My psychologist always gets me to do a k10 when we’ve had what I so do not want to refer to as this but a ‘break through moment.’ Because the bones of therapy, at least for me, is simply: why are you like this, how do you function out there like this and how do you want to be. During the previously mentioned appointment I was discussing the evolution of my anxiety disorder this past year and post-trauma last year, because I’ve been an easily distressed little mate forever, but these days, the anxiety has grown to be at times so unbearable that there is ‘no way out’. In the moment, I’m just going to die like this, be it in three minutes or maybe 50 years, there just feels like relief will never be possible mid ‘attack’. So my psychologist does his psychologist thing and says, “what do you do in that situation?” and I say, “Well, I guess I just go FUCK IT, and keep going.” This makes my psychologist burst out laughing, he says he loves that. And it’s very true of how I function when my mental health it as it’s lowest, I would rather die than not keep going. I’ve been defeated plenty of times, but I’ve rarely openly admitted it. So we do a k10. He enters my results on the computer and it formulates a graph of all my previous k10s since 2015 and he spins the screen to me. Anxiety smiles at me, literally. From my pre-diagnosis to that evening, this perfect little hyperbola that starts up really high, gradually dips down to neuro-typical levels then shoots right back up. “Aw, it looks like a smile,” I said, because I was terribly sad but need to diffuse every moment with humour.
My psychologist is great because as much a he makes jokes too, which is why I get along with him so well, he diffuses these moments differently to me. Because he makes it clear that not being BETTER is not akin to failing. It’s a process, and I forget that. Further, he points out that in spite of every time my anxiety told me I’d not survive a situation, I did, I am sitting there talking about it. I also forget that. And the reason I thought about any of this is because I booked my next couple of appointments this morning and saved them in my calendar with the brain emoji, and that made me laugh a lot.
My brain. My fucking brain. This brain that without fail every November when I feel sad dwells on the ‘tears in rain/time to die’ monologue from Bladerunner.
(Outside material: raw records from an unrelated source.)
Lemma scan_loop_cases (scans : list Generator.directory) :
  forall g,
  let image_paths := flat_map (Generator.found extension dir_path) scans in
  let '(g', ended) :=
    Generator.scan_loop extension filename dir_path imgcodecs send_error scans g in
  match ended with
  | Generator.Running =>
    Generator.frame_count g' = Generator.frame_count g + Z.of_nat (length image_paths) /\
    Generator.published g'
    = Generator.published g
        ++ flat_map (Generator.frames_of_image extension filename imgcodecs) image_paths
  | Generator.Uncaught _ =>
    exists (k : nat) (full_path : bytes) dangling,
      nth_error image_paths k = Some full_path /\
      Generator.frame_count g' = Generator.frame_count g + Z.of_nat k + 1 /\
      Generator.published g'
      = Generator.published g
          ++ flat_map (Generator.frames_of_image extension filename imgcodecs)
               (firstn k image_paths)
          ++ dangling /\
      (dangling = [] \/ dangling = [(filename full_path, sndmore)])
  | Generator.Overflow => True
  end.
Proof.
  induction scans as [|dir scans IH]; intros g; cbv zeta.
  - cbn. rewrite app_nil_r, Z.add_0_r. split; reflexivity.
  - cbn [Generator.scan_loop flat_map].
    pose proof (scan_pass_cases dir g) as Hpass. cbv zeta in Hpass.
    destruct (Generator.scan_pass extension filename dir_path imgcodecs send_error dir g)
      as [g1 [|e|]]; [| |exact I].
    + destruct Hpass as [Hc Hp]. specialize (IH g1). cbv zeta in IH.
      destruct (Generator.scan_loop extension filename dir_path imgcodecs send_error
                  scans g1) as [g' [|e|]]; [| |exact I].
      * destruct IH as [Hc' Hp']. split; [rewrite length_app; lia|].
        rewrite Hp', Hp, flat_map_app, <- app_assoc. reflexivity.
      * destruct IH as (k & full_path & dangling & Hnth & Hc' & Hp' & Hd).
        exists (length (Generator.found extension dir_path dir) + k)%nat, full_path, dangling.
        split; [rewrite nth_error_app2 by lia;
                replace (length (Generator.found extension dir_path dir) + k
                         - length (Generator.found extension dir_path dir))%nat
                  with k by lia; exact Hnth|].
        split; [lia|]. split; [|exact Hd].
        rewrite firstn_app.
        replace (length (Generator.found extension dir_path dir) + k
                 - length (Generator.found extension dir_path dir))%nat with k by lia.
        rewrite firstn_all2 by lia.
        rewrite Hp', Hp, flat_map_app, <- !app_assoc. reflexivity.
    + destruct Hpass as (k & full_path & dangling & Hnth & Hc & Hp & Hd).
      assert (Hk : (k < length (Generator.found extension dir_path dir))%nat)
        by (apply nth_error_Some; congruence).
      exists k, full_path, dangling.
      split; [rewrite nth_error_app1 by exact Hk; exact Hnth|].
      split; [exact Hc|]. split; [|exact Hd].
      rewrite firstn_app. replace (k - length (Generator.found extension dir_path dir))%nat
        with 0%nat by lia.
      cbn [firstn]. rewrite app_nil_r. exact Hp.
Qed.
(** * ConstructoraCALI: the project model of [Constructora.py]

    A shallow embedding of the computational core of the program: the
    currency formatter [formatear_valor] and the class [Proyecto] with its
    recomputation [_recalcular].

    Python's [float] is IEEE 754 binary64 with round-to-nearest-even, which is
    what Rocq's primitive [float] implements, so every float operation of the
    source is the same operation here, bit for bit.  Python's [int] is [Z].
    The exceptions the arithmetic can raise are kept: a computation returns
    [exn + A]. *)

From Stdlib Require Import ZArith Floats String Ascii List Bool Lia.
From Stdlib Require Import DecimalString.
From Stdlib Require DecimalFacts DecimalN.
From Stdlib Require Import Reals Lra.
Import ListNotations.

Set Warnings "-inexact-float".
#[local] Open Scope string_scope.
#[local] Open Scope Z_scope.

(** ** Python's numeric operations *)

Inductive exn : Type :=
| ZeroDivisionError
| OverflowError
| ValueError
| AttributeError.

Module Py.

(** [float(n)] for an [int]: the nearest binary64 value, ties to even;
    [OverflowError] when the integer is too large. *)
Definition float_of_int (n : Z) : exn + float :=
  match binary_normalize prec emax n 0 false with
  | S754_infinity _ => inl OverflowError
  | sf => inr (SF2Prim sf)
  end.

(** [x / y] on floats: [ZeroDivisionError] when [y == 0.0]. *)
Definition truediv (x y : float) : exn + float :=
  if (y =? 0)%float then inl ZeroDivisionError else inr (x / y)%float.

(** [a / b] on ints: the correctly rounded quotient. *)
Definition int_truediv (a b : Z) : exn + float :=
  if b =? 0 then inl ZeroDivisionError
  else
    let negate := xorb (a <? 0) (b <? 0) in
    if a =? 0 then inr (SF2Prim (S754_zero negate))
    else
      let '(q, e, l) := SFdiv_core_binary prec emax (Z.abs a) 0 (Z.abs b) 0 in
      match binary_round_aux prec emax negate q e l with
      | S754_infinity _ => inl OverflowError
      | sf => inr (SF2Prim sf)
      end.

(** [x / n] with a float [x] and an int [n]: [n] is converted first. *)
Definition truediv_int (x : float) (n : Z) : exn + float :=
  match float_of_int n with
  | inl e => inl e
  | inr y => truediv x y
  end.

(** [n * x] with an int [n] and a float [x]. *)
Definition int_mul (n : Z) (x : float) : exn + float :=
  match float_of_int n with
  | inl e => inl e
  | inr y => inr (y * x)%float
  end.

(** [math.floor]: an [int]; infinities and NaN have none. *)
Definition floor (x : float) : exn + Z :=
  match Prim2SF x with
  | S754_zero _ => inr 0
  | S754_finite s m e => inr (Z.shiftl (cond_Zopp s (Zpos m)) e)
  | S754_infinity _ => inl OverflowError
  | S754_nan => inl ValueError
  end.

(** [math.ceil]. *)
Definition ceil (x : float) : exn + Z :=
  match Prim2SF x with
  | S754_zero _ => inr 0
  | S754_finite s m e => inr (- Z.shiftl (cond_Zopp (negb s) (Zpos m)) e)
  | S754_infinity _ => inl OverflowError
  | S754_nan => inl ValueError
  end.

(** [x > 0] with a float [x] and the int [0]. *)
Definition gt0 (x : float) : bool := (0 <? x)%float.

(** [dict.get(key, default)] on a dict written as its list of items. *)
Fixpoint dict_get {V : Type} (d : list (string * V)) (key : string) (default : V) : V :=
  match d with
  | [] => default
  | (k, v) :: d' => if String.eqb k key then v else dict_get d' key default
  end.

End Py.

(** ** [formatear_valor] *)

Definition TASA_DE_CONVERSION : list (string * float) :=
  [("COP", 1.0%float); ("USD", (1 / 4000.0)%float); ("EUR", (1 / 4300.0)%float)].

Definition SIMBOLO_MONEDA : list (string * string) :=
  [("COP", "$"); ("USD", "$"); ("EUR", "€")].

Module Format.

(** The integer nearest to [m * 2^e * 100], ties to even: the digits
    [format(x, ".2f")] prints for the finite float [m * 2^e], which it
    rounds correctly from the exact binary value. *)
Definition centesimas (m : positive) (e : Z) : Z :=
  let n := Zpos m * 100 in
  if 0 <=? e then n * 2 ^ e
  else
    let d := 2 ^ (- e) in
    let q := n / d in
    let r := n mod d in
    match 2 * r ?= d with
    | Lt => q
    | Gt => q + 1
    | Eq => if Z.even q then q else q + 1
    end.

Definition decimal (n : Z) : string :=
  NilZero.string_of_uint (N.to_uint (Z.to_N n)).

(** A comma before every group of three digits, from the right. *)
Fixpoint agrupa (rev_digits : list ascii) (k : nat) (acc : string) : string :=
  match rev_digits with
  | [] => acc
  | c :: rest =>
      match k with
      | 3%nat => agrupa rest 1%nat (String c (String "," acc))
      | _ => agrupa rest (S k) (String c acc)
      end
  end.
(** X10. Before the plugin state exists the search returns the root key
    for any position.  Once it exists, the search throws a [RangeError]
    exactly for the positions outside the document, that is below 0 or
    above the size of the document's content. *)
Theorem findNearestRegistryKey_throws editorView pos w :
  (pluginState (state editorView) = None ->
   (findNearestRegistryKey editorView pos w).1
   = Normal PORTAL_REGISTRY_ROOT_KEY)
  /\ (is_Some (pluginState (state editorView)) ->
      ((findNearestRegistryKey editorView pos w).1 = RangeError
       <-> ~ (0 <= pos <= Fragment_size (content (doc (state editorView)))))).
Proof.
  split.
  - intros Hnone. unfold findNearestRegistryKey. by rewrite Hnone.
  - intros [registry Hreg]. split.
    + intros Hthrow Hpos.
      destruct (resolve_in_range _ pos Hpos) as (rp & Hres & _).
      by destruct (findNearestRegistryKey_loop_returns editorView registry rp w ""
                     Hreg (depth rp)) as [Hok _];
        [lia | unfold findNearestRegistryKey in Hthrow;
               rewrite Hreg, Hres in Hthrow].
    + intros Hout. unfold findNearestRegistryKey, resolve. rewrite Hreg.
      destruct (Z.geb_spec pos 0);
        destruct (Z.leb_spec pos (Fragment_size (content (doc (state editorView)))));
        simpl; try done; lia.
Qed.

Lemma findNearestRegistryKey_throws_witness :
  (findNearestRegistryKey Samples.bareView 99 Samples.nestedWorld).1
  = Normal PORTAL_REGISTRY_ROOT_KEY
  /\ (findNearestRegistryKey Samples.nestedView 11 Samples.nestedWorld).1
     = RangeError
  /\ (findNearestRegistryKey Samples.nestedView 10 Samples.nestedWorld).1
     <> RangeError.
Proof.
  split; [| split].
  - by apply (findNearestRegistryKey_throws Samples.bareView 99 Samples.nestedWorld).
  - apply (findNearestRegistryKey_throws Samples.nestedView 11 Samples.nestedWorld).
    + by eexists.
    + vm_compute. intros [_ H]. by apply H.
  - intros Hthrow.
    apply (findNearestRegistryKey_throws Samples.nestedView 10 Samples.nestedWorld)
      in Hthrow; [| by eexists].
    apply Hthrow. by vm_compute.
Defined.

(** ** Further properties: the search after [init] and [apply] *)

Lemma resolve_Normal_in_range d pos rp :
  resolve d pos = Normal rp -> 0 <= pos <= Fragment_size (content d).
Proof.
  unfold resolve.
  destruct (Z.geb_spec pos 0); destruct (Z.leb_spec pos (Fragment_size (content d)));
    cbn [negb andb]; try done; lia.
Qed.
That houses my most favourite and hated aspects of myself; my intelligence and sense of humour live in my brain, along with my ‘heart’ (non-physical, emotional) that I really hope is good and worthy, but my mental illness lives there too. How I want to remove my brain so often, because sure it’s kind of the most integral organ aside from the heart (clearly organ/muscle), and jesus, if they got rid of it I would be literally nothing, but my brain so often wishes to be anything but like THIS, and sometimes that is being nothing. The brain that has made me think that everything in my life is something I pass or fail. So in effect I am failing at mental health, because I’m not better. This theory only exists because I have been better, I was doing so well and felt so good, so light and airy. Peak emotional soufflè. I mentioned to a friend last night about how I tend to feel like I have no instincts anymore, because everything before me is so intensely analysed, I don’t react, I just think, think, think. The bear has eaten me alive before I finished breaking down the flight or fight response.
At the beginning of this year I had one goal, to enjoy things. And I have, but it’s fucking November now. I have enjoyed a lot of things, and there is so much good amidst the bad of this world but why is it so hard to like myself, to relax? This year I have carried so much fear and anger that I might not ever be Soufflè Jessica again, and it terrifies me. I’m sure it drives my psychologist crazy everytime he asks what I want out of therapy and I say, “You can snap your fingers and make me how I was when I was really good, cheers.” I know it never worked like that, and I continue therapy and try to use every practise I’m taught to quell rampant anxiety. I TRY. I can never stop trying, trying to be better, to love the people I love and keep making people laugh so they can feel soufflè style happy. I know that ol Teddy Roosevelt said “comparison is the thief of joy” so I’m also going to try and be less angry about having the comparison. I guess it’s all work and remembering I am still sitting here, in spite of any number of things.
So out I have to go, saying FUCK IT, working and trying to again feel like these:
Working and trying to make that anxiety graph one day frown.